Dataset excerpts
↓↓↓

(* ===== verification/RpcTheorems.v ===== *)
(** * Theorems on the RPC messages

    Round trips, memory safety and ownership for the messages of
    freerds/rpc/msg.c, through the functions of freerds/rpc/pack.c and the
    bundled msgpack. *)

From S2P Require Import Prelude WStream ListStream VarMsg SessionMsg Msgpack MsgpackFacts RpcPack.
From S2P Require Import RpcMsg RpcTable RpcFacts.
Import LogonUser(text, ok_string, recv_string).

(** ** Round trip *)

(** C28. [freerds_rpc_msg_pack] packs every well-formed message of
    the table; [freerds_rpc_msg_unpack] of the packed bytes, into a struct of
    the same type with any contents, succeeds and yields the message: its
    fields, the status of a response, strings as fresh terminated copies with
    the empty string as [NULL].  A message in that form arrives unchanged. *)
Theorem rpc_round_trip {W : WStream} {L : WStreamLaws W} r s h0 b0 :
  rpc_ok r -> fresh s -> rpc_type b0 = rpc_type (rpc_data r) ->
  let type := rpc_type (rpc_data r) in
  exists s', freerds_rpc_msg_pack type (Some r) s = Some (Some s') /\
    Stream_GetPosition s' = 0%nat /\
    freerds_rpc_msg_unpack type (Some (Rpc h0 b0)) (take (Stream_Length s') (Stream_Buffer s')) =
      Some (true, Some (rpc_recv h0 r)) /\
    (rpc_canonical (rpc_data r) -> rpc_data (rpc_recv h0 r) = rpc_data r).
Proof.
  intros Hok Hs Ht type. destruct (rpc_pack_spec r s Hok Hs) as (s' & E & buf & (Hb & Hp & Hl) & Hbs).
  exists s'. split; [exact E|]. split; [exact Hp|]. rewrite Hb, Hl, Hbs.
  split; [|apply rpc_recv_canonical].
  rewrite <-(app_nil_r (wire_array _)). by apply rpc_unpack_spec.
Qed.

(** A logon request with a user name and an empty domain. *)
Definition demo_header : FDSAPI_MSG_HEADER := mk_rpc_header 0 0 7 0.
Definition demo_logon : rpc_msg :=
  Rpc demo_header (rLogonUserRequest (LogonUserRequest.mk 1 (Some [97; 98; 0]) (Some [0]) None
    1024 768 32 (Some [112; 99; 0]) None 2600 1 0 2)).
Definition empty_logon : rpc_body :=
  rLogonUserRequest (LogonUserRequest.mk 0 None None None 0 0 0 None None 0 0 0 0).

Lemma rpc_round_trip_witness :
  exists s', freerds_rpc_msg_pack FDSAPI_LOGON_USER_REQUEST_ID (Some demo_logon) None = Some (Some s') /\
    freerds_rpc_msg_unpack FDSAPI_LOGON_USER_REQUEST_ID (Some (Rpc demo_header empty_logon))
      (take (Stream_Length s') (Stream_Buffer s')) =
    Some (true, Some (Rpc demo_header (rLogonUserRequest (LogonUserRequest.mk 1 (Some [97; 98; 0]) None
      None 1024 768 32 (Some [112; 99; 0]) None 2600 1 0 2)))).
Proof.
  destruct (rpc_round_trip demo_logon None demo_header empty_logon) as (s' & E & _ & E' & _).
  - vm_compute. repeat split; discriminate.
  - exact I.
  - reflexivity.
  - exists s'. split; [exact E|exact E'].
Defined.

(** ** Arbitrary input *)

(** C37. On every sequence of bytes, the state machine of
    the unpacker ends after at most one iteration per byte and never reads
    outside of its data. *)
Theorem msgpack_unpack_returns data :
  Forall is_u8 data ->
  (exists r, msgpack_unpack_next data = Some r) /\
  forall stack p, (p < length data)%nat ->
    exists r, execute_loop data (length data - p) stack p = Some r.
Proof.
  intros Hd. split; [by apply unpack_next_total|].
  intros stack p Hp. by apply execute_loop_total.
Qed.

Lemma msgpack_unpack_returns_witness :
  exists r, msgpack_unpack_next [0xdb; 0xff; 0xff; 0xff; 0xff; 0x41] = Some r.
Proof.
  apply (msgpack_unpack_returns [0xdb; 0xff; 0xff; 0xff; 0xff; 0x41]).
  repeat (apply List.Forall_cons; [split; [discriminate|reflexivity]|]). apply List.Forall_nil.
Defined.

(** C29. [freerds_rpc_msg_unpack] on every buffer: the
    unpacker yields an object or fails, and the function returns TRUE exactly
    when the object is an array with at least as many elements as the message
    has fields, whose first elements have the types of the fields
    ([rpc_fields]); anything else is rejected with FALSE, and so is a type
    without an entry in the table. It reads no element behind the array, with
    one exception that is also exact: for
    [FDSAPI_CHANNEL_ENDPOINT_OPEN_RESPONSE], which has three fields and is
    checked for two, an array of just two unsigned integers makes it read a
    third element that is not there. *)
Theorem rpc_unpack_in_bounds {W : WStream} h0 b0 buffer :
  Forall is_u8 buffer ->
  exists root, msgpack_unpack_next buffer = Some root /\
    (freerds_rpc_msg_unpack (rpc_type b0) (Some (Rpc h0 b0)) buffer = None <->
       rpc_type b0 = FDSAPI_CHANNEL_ENDPOINT_OPEN_RESPONSE_ID /\
       exists v w, root = Some (MSGPACK_OBJECT_ARRAY [MSGPACK_OBJECT_POSITIVE_INTEGER v; MSGPACK_OBJECT_POSITIVE_INTEGER w])) /\
    (forall ok r', freerds_rpc_msg_unpack (rpc_type b0) (Some (Rpc h0 b0)) buffer = Some (ok, r') ->
       is_Some r' /\ (ok = true <-> exists os, root = Some (MSGPACK_OBJECT_ARRAY os) /\ fits (rpc_fields b0) os = true)) /\
    (forall type, freerds_rpc_msg_find_func type = Some None ->
       freerds_rpc_msg_unpack type (Some (Rpc h0 b0)) buffer = Some (false, Some (Rpc h0 b0))).
Proof.
  intros Hb. destruct (unpack_next_total buffer Hb) as [root Hr]. exists root. split; [done|].
  assert (forall os, acceptable os root = true <-> exists l, root = Some (MSGPACK_OBJECT_ARRAY l) /\ fits os l = true) as Hacc.
  { intros ks. destruct root as [[| | | | | |l|]|]; cbn; try (split; [done|by intros (? & ? & _)]). split; [by exists l|]. by intros (? & [= ->] & ?). }
  split; [|split]; [| |by intros type E; unfold freerds_rpc_msg_unpack; rewrite E].
  - destruct (decide (rpc_type b0 = FDSAPI_CHANNEL_ENDPOINT_OPEN_RESPONSE_ID)) as [Ht|Ht].
    + destruct (open_response_accepts h0 b0 buffer root Hr Ht) as [(v & w & -> & E)|[Hn [r' E]]]; rewrite E; [by split; [split; [|eauto]|]|].
      split; [done|]. by intros [_ ?].
    + destruct (rpc_unpack_accepts h0 b0 buffer root Hr Ht) as [r' E]. rewrite E. split; [done|]. by intros [? _].
  - intros ok r' E. rewrite <- Hacc. destruct (decide (rpc_type b0 = FDSAPI_CHANNEL_ENDPOINT_OPEN_RESPONSE_ID)) as [Ht|Ht].
    + destruct (open_response_accepts h0 b0 buffer root Hr Ht) as [(v & w & _ & E')|[_ [d E']]]; [congruence|]. rewrite E' in E. injection E as <- <-. by split.
    + destruct (rpc_unpack_accepts h0 b0 buffer root Hr Ht) as [d E']. rewrite E' in E. injection E as <- <-. by split.
Qed.

Lemma rpc_unpack_in_bounds_witness : exists root,
  msgpack_unpack_next [0x91; 0x05] = Some root /\
  (forall ok r', freerds_rpc_msg_unpack FDSAPI_LOGON_USER_REQUEST_ID (Some (Rpc demo_header empty_logon)) [0x91; 0x05] = Some (ok, r') ->
     is_Some r' /\ (ok = true <-> exists os, root = Some (MSGPACK_OBJECT_ARRAY os) /\ fits (rpc_fields empty_logon) os = true)).
Proof.
  destruct (rpc_unpack_in_bounds demo_header empty_logon [0x91; 0x05]) as (root & E & _ & H & _).
  - repeat (apply List.Forall_cons; [split; [discriminate|reflexivity]|]). apply List.Forall_nil.
  - exists root. split; [exact E|exact H].
Defined.

(** The unpack function of
    [FDSAPI_CHANNEL_ENDPOINT_OPEN_RESPONSE] accepts an array of two elements and
    reads three: on a response with only the status and the port it reads
    behind the array. *)
Theorem endpoint_open_response_over_read st port r rest :
  is_u32 st -> is_u32 port ->
  ChannelEndpointOpenResponse.freerds_unpack_channel_endpoint_open_response r
    (wire_array [MSGPACK_OBJECT_POSITIVE_INTEGER st; MSGPACK_OBJECT_POSITIVE_INTEGER port] ++ rest) = None.
Proof.
  intros Hs Hp. unfold ChannelEndpointOpenResponse.freerds_unpack_channel_endpoint_open_response.
  unfold unpack_message.
  rewrite (unpack_next_array _ [MSGPACK_OBJECT_POSITIVE_INTEGER st; MSGPACK_OBJECT_POSITIVE_INTEGER port]
             rest); [reflexivity|..|reflexivity].
  - repeat (apply List.Forall_cons; [done|]). apply List.Forall_nil.
  - simpl. lia.
Qed.

Lemma endpoint_open_response_over_read_witness :
  ChannelEndpointOpenResponse.freerds_unpack_channel_endpoint_open_response
    (Rpc demo_header (ChannelEndpointOpenResponse.mk 0 None)) [0x92; 0x00; 0x50] = None.
Proof.
  apply (endpoint_open_response_over_read 0 80
           (Rpc demo_header (ChannelEndpointOpenResponse.mk 0 None)) []);
    split; (discriminate || reflexivity).
Defined.

(** ** Ownership *)

(** [freerds_rpc_msg_free] frees every string of a
    message, each once, for every message but
    [FDSAPI_SWITCH_SERVICE_ENDPOINT_REQUEST], whose endpoint is never freed. *)
Theorem rpc_free_releases_strings {W : WStream} r :
  freerds_rpc_msg_free (rpc_type (rpc_data r)) (Some r) =
    Some (match rpc_data r with
          | rSwitchServiceEndpointRequest _ => []
          | b => rpc_strings b
          end).
Proof.
  destruct (decide (rpc_type (rpc_data r) = FDSAPI_SWITCH_SERVICE_ENDPOINT_REQUEST_ID)) as [E|E].
  - destruct r as [h []]; try discriminate E. reflexivity.
  - rewrite rpc_free_spec by done. destruct r as [h []]; try reflexivity. by destruct E.
Qed.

↑↑↑

* [EXERCISE OBJECTIVE] Retype only the stretch of lines above starting at the one with "apply (msgpack_unpack_returns [0xdb;" and stopping at the one with "unpacker yields an", exactly as written, with both kept.

* [EXERCISE OUTPUT]
  apply (msgpack_unpack_returns [0xdb; 0xff; 0xff; 0xff; 0xff; 0x41]).
  repeat (apply List.Forall_cons; [split; [discriminate|reflexivity]|]). apply List.Forall_nil.
Defined.

(** C29. [freerds_rpc_msg_unpack] on every buffer: the
    unpacker yields an object or fails, and the function returns TRUE exactly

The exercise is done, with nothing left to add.